Vastari surveyed over 500 international institutions to find out how museums across the globe create, finance and collaborate on exhibitions. Vastari has collated and analysed the data generated by the survey into two reports in order to provide museums with a valuable picture of how they can improve their own practices to generate income, build collaborative relationships and better serve their audiences. The reports also intend to raise awareness within the wider market of the constraints faced by museums.
These first editions of the reports are based on data from institutions primarily situated across Europe and North America. As more institutions around the world complete the survey, the reports will reflect the new data, providing an ever-evolving picture of global trends to enable exhibitions producers and museums to respond nimbly and use their resources efficiently.
Bernadine Bröcker Wieder, Co-Founder and CEO of Vastari, said: Exhibitions are an important revenue stream in a time where museums and galleries need to behave increasingly entrepreneurially to build sustainable futures. We see the Vastari reports as invaluable tools in helping museums operate more efficiently and with an informed perspective on how best to collaborate, tour and finance their exhibitions. At Vastari, we believe that to share culture and knowledge is to keep it alive and we are inviting museums around the world to participate in this dialogue for the benefit of international audiences.
Founded in 2012, Vastari is an online resource which connects exhibition producers, museums and galleries, private collectors and art logistics and administration companies around the world to improve the experience of bringing exhibitions to audiences.
Key findings of the reports include:
There is a surplus of demand over the supply for Fine Art exhibitions, indicating that there is ample room in the market for producers of Fine Art content.
Museums consider cost to be very important when choosing exhibitions, but rate exhibitions profitability as one of the least important factors.
30% more North American institutions host travelling exhibitions than European institutions, meaning that European exhibition producers could benefit more from transatlantic collaboration.
Ed Vaizey MP, Former UK Minister for Culture and the Digital Economy, commented: This report will start a conversation on how to make exhibition collaborations work for museums that might have different practices and yet meaningful reasons to want to work together, by establishing common ground and creating clarity from the outset. An increased awareness of their peers priorities, best practices, and a look at industry trends, can truly help them to maximise the impact of their exhibitions.

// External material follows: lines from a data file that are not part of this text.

(** ** The priority path *)

(** X23. In a poll cycle that completes a line whose first character is q
    and that holds no NUL byte, with a line buffer of at most 255
    characters that the line fits, while the state machine is in Linear or
    Waiting, [checkSerialRX] sets the high-priority flag, and the same
    cycle resets the application: it ends in Idle with the potentiometer
    at position 0 and the application struct equal to a freshly
    constructed one (so the flag is cleared again, no step remains and no
    wait is pending), whatever steps or wait time remained and whether or
    not the flag was up before; the high-priority marker is the last thing
    written. *)
Theorem priority_reset_preempts e s rest c :
  (CMD_CHAR_LEN cfg <= 255)%nat ->
  rx e = Some c -> terminator c = true ->
  rx_holds cfg ("q"%char :: rest) s -> nul_free rest ->
  (S (S (length rest)) < CMD_CHAR_LEN cfg)%nat ->
  appState (app s) = Linear \/ appState (app s) = Waiting ->
  (exists s1, checkSerialRX cfg e (report_phase cfg e s) = Ok (true, s1) /\
     cmd_high_priority (app s1) = true) /\
  (exists s', Application_loop cfg e s = Ok s' /\
     app s' = Application_construct cfg /\ position (pot s') = 0 /\
     appState (app s') = Idle /\ cmd_high_priority (app s') = false /\
     steps (app s') = 0 /\
     last (serial_out s') = Some (OutChar S_HP_CHAR)).
Proof.
  intros Hcap Hrx Hc Hbuf Hnul Hlen Hst.
  destruct (report_phase_frame e s) as [Hp Hpp Hhp _ _ Hri Hrb _ Hctl].
  assert (Hst1 : appState (app (report_phase cfg e s)) = appState (app s)).
  { change (c_state (control (report_phase cfg e s)) = c_state (control s)).
    rewrite Hctl. unfold consume_finished. by destruct (c_finished _). }
  destruct (checkSerialRX_line e (report_phase cfg e s) ("q"%char :: rest) c)
    as (s1 & Hchk & Ha & _); try done.
  { destruct Hbuf. split; congruence. }
  { by constructor. }
  assert (Hhp1 : cmd_high_priority (app s1) = true) by (by rewrite Ha).
  assert (Hcmd1 : command (app s1) = "q"%char :: rest ++ [ASCII_LF]) by (by rewrite Ha).
  split; [by exists s1|].
  destruct (primaryFSM_no_dispatch e (report_phase cfg e s) true s1 Hchk)
    as (s2 & Hfsm & _ & Hhp2 & Hcmd2 & _).
  { intros _. rewrite Hst1. by destruct Hst as [-> | ->]. }
  { by rewrite Hpp, Hp. }
  rewrite Application_loop_phases, Hfsm, bind_Ok.
  unfold priority_phase. rewrite Hhp2, Hhp1, Hcmd2, Hcmd1.
  destruct (executeCommand_q (now e) (emit (OutChar S_HP_CHAR) s2) "q" rest)
    as [c' ->]; [done|].
  eexists. split; [reflexivity|]. cbn.
  repeat split. by rewrite last_snoc.
Qed.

Museums and non-profit institutions will access the report for free, with further industry organisations able to subscribe to the report platform from October 2018. Vastari is inviting museums and galleries around the world to contribute to the report and build a wider picture of the global exhibition ecosystem.
Louise Hamlin, Director of the Art Business Conference, said: This report represents a significant step forward towards an ecosystem that is both more transparent and more connected. The public and private sectors are vital to each other and a deeper mutual understanding can unlock value for both sides. A company like Vastari, which has made bridging the gap between private and public art their mission, is uniquely positioned to spearhead the change and disseminate knowledge from a non-partisan standpoint for the benefit of all parties.